There were 1,175 traffic fatalities in New York in 2022, which was the highest number since 2013. Nationwide traffic-related deaths grew by nearly 17%, while New York’s fatalities soared by 25.8% between 2019-2022. This increase coincides with a seven percent decrease in vehicle miles traveled and a 12.5% decline in traffic accidents in New York in this period.

Most fatal car crashes occur on urban roadways, which increased by 68% in New York since 2017. In 2022, Long Island led the state in the number of deaths (164 in Suffolk and 81 in Nassau). Regionally, North County had the highest per capita fatality rate in 2022 at 12.9 per 100,000 people, while New York City was the lowest at 2.9 per 100,000 people, likely because it has a large number of residents who do not own vehicles.

Graphic courtesy of NYS Comptroller's office
Graphic courtesy of NYS Comptroller’s office

Three out of four vehicles involved in fatal crashes were passenger vehicles and light trucks in 2022. Overwhelmingly, in fatal accidents, occupants who were not wearing a seat belt or helmet were killed (64%). Approximately one in three deaths in New York involved speeding, and another one in three involved a driver with a blood alcohol content above the federal legal limit of 0.08. There was a 45% increase in fatalities involving drivers above the legal limit from 2019-2022.
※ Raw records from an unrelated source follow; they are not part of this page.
(* ===== verification/Gguf.v ===== *)
(** * GGUF files

    src/gguf.cpp: the ggml type table, the bounds-checked [Reader], metadata
    values, [File] (open, lookup, lifetime of the mapping) and [shape_to_2d].
    The reader's state is its position in the bytes of the mapping; reading
    outside them would be undefined. *)
From S2P Require Import Prelude Dtype Device Heap MappedFile.

Definition fail {A} (msg : str) : res A := Throw (lit "gguf: " ++ msg).

(** ** ggml types *)

Record GgmlTypeInfo : Type := mkTypeInfo {
  gt_dtype : Dtype;
  gt_supported : bool;
  gt_block_size : Z;
  gt_type_size : Z
}.

Definition ggml_type_info (t : Z) : GgmlTypeInfo :=
  match t with
  | 0 => mkTypeInfo FP32 true 1 4
  | 1 => mkTypeInfo FP16 true 1 2
  | 2 => mkTypeInfo Q4_0 true 32 18
  | 3 => mkTypeInfo Q4_1 true 32 20
  | 6 => mkTypeInfo Q5_0 true 32 22
  | 7 => mkTypeInfo Q5_1 true 32 24
  | 8 => mkTypeInfo Q8_0 true 32 34
  | 9 => mkTypeInfo Q8_1 true 32 36
  | 10 => mkTypeInfo Q2_K true 256 82
  | 11 => mkTypeInfo Q3_K true 256 110
  | 12 => mkTypeInfo Q4_K true 256 144
  | 13 => mkTypeInfo Q5_K true 256 176
  | 14 => mkTypeInfo Q6_K true 256 210
  | 15 => mkTypeInfo Q8_K true 256 292
  | 30 => mkTypeInfo BF16 true 1 2
  | _ => mkTypeInfo FP32 false 0 0
  end.

(** ** Values *)

Inductive ValueType : Type :=
  | VU8 | VI8 | VU16 | VI16 | VU32 | VI32 | VF32 | VBool | VString | VArray | VU64 | VI64 | VF64.

#[export] Instance ValueType_eq_dec : EqDecision ValueType.
Proof. solve_decision. Defined.

(** [static_cast<ValueType>] of a number already known to be at most 12. *)
Definition value_type (n : Z) : ValueType :=
  match n with
  | 0 => VU8 | 1 => VI8 | 2 => VU16 | 3 => VI16 | 4 => VU32 | 5 => VI32 | 6 => VF32 | 7 => VBool
  | 8 => VString | 9 => VArray | 10 => VU64 | 11 => VI64 | _ => VF64
  end.

(** The [scalar] union: the member last written; a float by its bits. *)
Inductive Scalar : Type :=
  | SU8 (z : Z) | SI8 (z : Z) | SU16 (z : Z) | SI16 (z : Z) | SU32 (z : Z) | SI32 (z : Z)
  | SU64 (z : Z) | SI64 (z : Z) | SF32 (bits : Z) | SF64 (bits : Z) | SBool (b : bool).

#[local] Set Warnings "-register-all".

Inductive Value : Type := mkValue {
  v_type : ValueType;
  v_scalar : Scalar;
  v_str : str;
  v_array_elem_type : ValueType;
  v_array : list Value
}.

Definition scalar_value (t : ValueType) (s : Scalar) : Value := mkValue t s [] VU32 [].

(** ** Reader *)

Module Reader.
Section Bytes.
Context (bytes : str).

Definition size : Z := zlen bytes.

Definition need (n : Z) : st Z unit := fun pos =>
  ((if n >? u64 (size - pos) then fail (lit "unexpected EOF") else Ret tt), pos).

(** [memcpy(&v, base + pos, n); pos += n]. *)
Definition fetch (n : Z) : st Z str := fun pos =>
  if (0 <=? pos) && (0 <=? n) && (pos + n <=? size) then (Ret (slice pos n bytes), u64 (pos + n))
  else (Undef, pos).

Definition read_uint (n : Z) : st Z Z := _ ← need n; b ← fetch n; mret (le_int b).

Definition read_u8 := read_uint 1.
Definition read_i8 : st Z Z := v ← read_u8; mret (to_signed 8 v).
Definition read_u16 := read_uint 2.
Definition read_i16 : st Z Z := v ← read_u16; mret (to_signed 16 v).
Definition read_u32 := read_uint 4.
Definition read_i32 : st Z Z := v ← read_u32; mret (to_signed 32 v).
Definition read_u64 := read_uint 8.
Definition read_i64 : st Z Z := v ← read_u64; mret (to_signed 64 v).
Definition read_f32 : st Z Z := read_u32.
Definition read_f64 : st Z Z := read_u64.

Definition read_bool : st Z bool :=
  b ← read_u8;
  if negb (b =? 0) && negb (b =? 1) then st_lift (fail (lit "bool value not 0 or 1"))
  else mret (negb (b =? 0)).

Definition left_ : st Z Z := st_gets (fun pos => u64 (size - pos)).

Definition read_str : st Z str :=
  len ← read_u64;
  r ← left_;
  if len >? r then st_lift (fail (lit "unexpected EOF")) else fetch len.

Definition parse_scalar (type : ValueType) : st Z Value :=
  let sc {A} (c : A -> Scalar) (m : st Z A) : st Z Value := x ← m; mret (scalar_value type (c x)) in
  match type with
  | VU8 => sc SU8 read_u8
  | VI8 => sc SI8 read_i8
  | VU16 => sc SU16 read_u16
  | VI16 => sc SI16 read_i16
  | VU32 => sc SU32 read_u32
  | VI32 => sc SI32 read_i32
  | VF32 => sc SF32 read_f32
  | VBool => sc SBool read_bool
  | VU64 => sc SU64 read_u64
  | VI64 => sc SI64 read_i64
  | VF64 => sc SF64 read_f64
  | VString => s ← read_str; mret (mkValue VString (SU8 0) s VU32 [])
  | VArray => st_lift (fail (lit "internal: parse_scalar called with Array"))
  end.

(** [for (i = 0; i < n; ++i) push_back(...)]. *)
Fixpoint times {A} (n : nat) (m : st Z A) : st Z (list A) :=
  match n with
  | O => mret []
  | S k => x ← m; l ← times k m; mret (x :: l)
  end.

(** The recursion is at most 34 deep: [depth] goes up to 33 and throws. *)
Fixpoint parse_value (fuel : nat) (type : ValueType) (depth : Z) : st Z Value :=
  match fuel with
  | O => st_undef
  | S f =>
      if depth >? 32 then st_lift (fail (lit "nested array depth exceeds limit"))
      else if negb (bool_decide (type = VArray)) then parse_scalar type
      else
        elem_raw ← read_u32;
        if elem_raw >? 12 then st_lift (fail (lit "array element type out of range"))
        else
          len ← read_u64;
          r ← left_;
          if len >? r then st_lift (fail (lit "unexpected EOF"))
          else
            a ← times (Z.to_nat len) (parse_value f (value_type elem_raw) (depth + 1));
            mret (mkValue VArray (SU8 0) [] (value_type elem_raw) a)
  end.
End Bytes.
End Reader.

Definition align_up (x a : Z) : res Z :=
  if a <=? 1 then Ret x
  else
    let mask := u64 (a - 1) in
    if x >? u64 (SIZE_MAX - mask) then fail (lit "alignment rounding overflows size_t")
    else Ret (Z.land (u64 (x + mask)) (u64 (Z.lnot mask))).

(** ** [shape_to_2d] *)

Fixpoint check_dims (shape : list Z) : res unit :=
  match shape with
  | [] => Ret tt
  | d :: r =>
      if d <=? 0 then fail (lit "shape_to_2d: non-positive dimension")
      else if d >? 0x7FFFFFFF then fail (lit "shape_to_2d: dimension exceeds int range")
      else check_dims r
  end.

Fixpoint row_product (rows : Z) (shape : list Z) : res Z :=
  match shape with
  | [] => Ret rows
  | d :: r =>
      if rows >? 0x7FFFFFFF / d then fail (lit "shape_to_2d: row product overflows int")
      else row_product (rows * d) r
  end.

Definition shape_to_2d (shape : list Z) : res (Z * Z) :=
  match shape with
  | [] => fail (lit "shape_to_2d: empty shape")
  | d0 :: r =>
      _ ← check_dims shape;
      match r with
      | [] => Ret (i32 d0, 1)
      | _ => rows ← row_product 1 r; Ret (i32 rows, i32 d0)
      end
  end.

(** ** File *)

Record TensorInfo : Type := mkTensorInfo {
  ti_name : str;
  ti_shape : list Z;
  ti_ggml_type : Z;
  ti_dtype : Dtype;
  ti_dtype_supported : bool;
  ti_data : ptr;
  ti_nbytes : Z;
  ti_numel : Z
}.

(** What [open] reads: everything of [File] but the handles. *)
Record contents : Type := mkContents {
  version_ : Z;
  alignment_ : Z;
  metadata_ : list (str * Value);
  meta_index_ : gmap str nat;
  tensors_ : list TensorInfo;
  tensor_index_ : gmap str nat
}.

Definition contents0 : contents := mkContents 0 32 [] ∅ [] ∅.

Record File : Type := mkFile {
  f_file : Z;
  f_base : ptr;
  f_size : Z;
  f_contents : contents
}.

(** [index.emplace(key, i)]: an entry already there stays. *)
Definition emplace (key : str) (i : nat) (m : gmap str nat) : gmap str nat :=
  match m !! key with Some _ => m | None => <[key := i]> m end.

Module F.
Import Reader.

Definition handles (f : File) : Mapping := mkMapping (f_file f) (f_base f) (f_size f).
Definition default : File := mkFile 0 nullptr 0 contents0.
Definition release_ (f : File) : st os File := _ ← unmap_file (handles f); mret default.
Definition dtor (f : File) : st os unit := _ ← release_ f; mret tt.
(** Moved-from containers are empty, as the standard libraries leave them. *)
Definition move_ctor (o : File) : File * File := (o, default).
Definition move_assign (self : bool) (this o : File) : st os (File * File) :=
  if self then mret (this, this) else _ ← release_ this; mret (o, default).

Definition quote (s : str) : str := lit "'" ++ s ++ lit "'".

Section Parse.
Context (bytes : str) (base : ptr).

(** *** Metadata *)

Definition add_meta (key : str) (v : Value) (c : contents) : res contents :=
  let add a := mkContents (version_ c) a (metadata_ c ++ [(key, v)])
                 (emplace key (length (metadata_ c)) (meta_index_ c)) (tensors_ c) (tensor_index_ c) in
  if str_eqb key (lit "general.alignment") then
    match v_type v, v_scalar v with
    | VU32, SU32 a =>
        if (a =? 0) || negb (Z.land a (u32 (a - 1)) =? 0) then
          fail (lit "general.alignment must be a positive power of two")
        else Ret (add a)
    | _, _ => fail (lit "general.alignment must be u32")
    end
  else Ret (add (alignment_ c)).

Definition read_meta (c : contents) : st Z contents :=
  key ← read_str bytes;
  vt_raw ← read_u32 bytes;
  if vt_raw >? 12 then st_lift (fail (lit "metadata value type out of range"))
  else
    v ← parse_value bytes 34 (value_type vt_raw) 0;
    st_lift (add_meta key v c).

Fixpoint meta_loop (n : nat) (c : contents) : st Z contents :=
  match n with
  | O => mret c
  | S k => c' ← read_meta c; meta_loop k c'
  end.

(** *** Tensor infos *)

Record PendingTensor : Type := mkPending {
  pt_name : str;
  pt_shape : list Z;
  pt_ggml_type : Z;
  pt_offset : Z
}.

Definition read_pending : st Z PendingTensor :=
  name ← read_str bytes;
  n_dims ← read_u32 bytes;
  if (n_dims =? 0) || (n_dims >? 8) then st_lift (fail (lit "invalid tensor n_dims"))
  else
    shape ← times (Z.to_nat n_dims) (d ← read_u64 bytes; mret (i64 d));
    ggml_type ← read_u32 bytes;
    offset ← read_u64 bytes;
    mret (mkPending name shape ggml_type offset).

Fixpoint numel_from (name : str) (numel : Z) (shape : list Z) : res Z :=
  match shape with
  | [] => Ret numel
  | d :: r =>
      if d <=? 0 then fail (lit "tensor " ++ quote name ++ lit " has non-positive dim")
      else if numel >? INT64_MAX / d then fail (lit "tensor numel overflows int64")
      else numel_from name (numel * d) r
  end.

Definition tensor_nbytes (name : str) (gt : GgmlTypeInfo) (numel : Z) : res Z :=
  if gt_supported gt then
    if (gt_block_size gt >? 1) && negb (numel mod gt_block_size gt =? 0) then
      fail (lit "tensor " ++ quote name ++ lit " numel not multiple of block size")
    else
      let blocks := u64 numel / u64 (gt_block_size gt) in
      let tsize := u64 (gt_type_size gt) in
      if negb (tsize =? 0) && (blocks >? SIZE_MAX / tsize) then
        fail (lit "tensor " ++ quote name ++ lit " byte size overflows size_t")
      else Ret (u64 (blocks * tsize))
  else Ret 0.

Definition make_info (data_blob_start : Z) (pt : PendingTensor) : res TensorInfo :=
  let msize := zlen bytes in
  let name := pt_name pt in
  numel ← numel_from name 1 (pt_shape pt);
  let gt := ggml_type_info (pt_ggml_type pt) in
  nbytes ← tensor_nbytes name gt numel;
  let rel_off := u64 (pt_offset pt) in
  if (pt_offset pt >? msize) || (rel_off >? u64 (msize - data_blob_start)) then
    fail (lit "tensor " ++ quote name ++ lit " data out of bounds")
  else
    let abs_off := u64 (data_blob_start + rel_off) in
    if nbytes >? u64 (msize - abs_off) then
      fail (lit "tensor " ++ quote name ++ lit " data out of bounds")
    else
      Ret (mkTensorInfo name (pt_shape pt) (pt_ggml_type pt) (gt_dtype gt) (gt_supported gt)
             (ptr_add base abs_off) nbytes numel).

Definition add_tensor (info : TensorInfo) (c : contents) : contents :=
  mkContents (version_ c) (alignment_ c) (metadata_ c) (meta_index_ c) (tensors_ c ++ [info])
    (emplace (ti_name info) (length (tensors_ c)) (tensor_index_ c)).

Fixpoint info_loop (data_blob_start : Z) (pending : list PendingTensor) (c : contents) : res contents :=
  match pending with
  | [] => Ret c
  | pt :: r => info ← make_info data_blob_start pt; info_loop data_blob_start r (add_tensor info c)
  end.

(** From the magic to the last tensor. *)
Definition parse_file : st Z contents :=
  magic ← read_u32 bytes;
  if negb (magic =? 0x46554747) then st_lift (fail (lit "bad magic (not a GGUF file)"))
  else
    version ← read_u32 bytes;
    if negb (version =? 2) && negb (version =? 3) then
      st_lift (fail (lit "unsupported GGUF version " ++ to_string version))
    else
      tensor_count ← read_u64 bytes;
      meta_count ← read_u64 bytes;
      left1 ← left_ bytes;
      if meta_count >? left1 / 13 then st_lift (fail (lit "unexpected EOF"))
      else
        c ← meta_loop (Z.to_nat meta_count) (mkContents version 32 [] ∅ [] ∅);
        left2 ← left_ bytes;
        if tensor_count >? left2 / 32 then st_lift (fail (lit "unexpected EOF"))
        else
          pending ← times (Z.to_nat tensor_count) read_pending;
          pos ← st_get;
          data_blob_start ← st_lift (align_up pos (alignment_ c));
          if data_blob_start >? zlen bytes then st_lift (fail (lit "data blob start past end of file"))
          else st_lift (info_loop data_blob_start pending c).
End Parse.

Section Open.
Context `{S : Syscalls}.

Definition err (m : str) : str := lit "gguf: " ++ m.

Definition open (path : str) : st os File :=
  m ← map_file err path;
  if m_size m <? 24 then _ ← unmap_file m; st_throw (err (lit "file too small: " ++ quote path))
  else
    o ← st_get;
    match load_bytes (os_heap o) (m_base m) (m_size m) with
    | None => st_undef
    | Some bytes =>
        let f := mkFile (m_file m) (m_base m) (m_size m) in
        match (parse_file bytes (m_base m) 0).1 with
        | Ret c => mret (f c)
        | Throw e => _ ← dtor (f contents0); st_throw e
        | Undef => st_undef
        end
    end.
End Open.

Definition find_tensor (f : File) (name : str) : res (option TensorInfo) :=
  match tensor_index_ (f_contents f) !! name with
  | None => Ret None
  | Some i => match tensors_ (f_contents f) !! i with Some t => Ret (Some t) | None => Undef end
  end.

Definition get_tensor (f : File) (name : str) : res TensorInfo :=
  t ← find_tensor f name;
  match t with Some t => Ret t | None => fail (lit "no tensor named " ++ quote name) end.

Definition find_meta (f : File) (key : str) : res (option Value) :=
  match meta_index_ (f_contents f) !! key with
  | None => Ret None
  | Some i => match metadata_ (f_contents f) !! i with Some kv => Ret (Some kv.2) | None => Undef end
  end.

Definition get_meta (f : File) (key : str) : res Value :=
  v ← find_meta f key;
  match v with Some v => Ret v | None => fail (lit "no metadata key " ++ quote key) end.
End F.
The federal and state governments have numerous safe highway efforts underway. For example, New York was allocated nearly $641 million over five years from the federal government for the Highway Safety Improvement Program. The enacted state budget for State Fiscal Year 2024-25 also included Sammy’s Law, which allows New York City to reduce its speed limits. DiNapoli’s report notes that other states have advanced policies that New York could consider and urges policymakers to consider giving more local governments the ability to adjust their minimum speed limits to help reduce traffic fatalities in the state.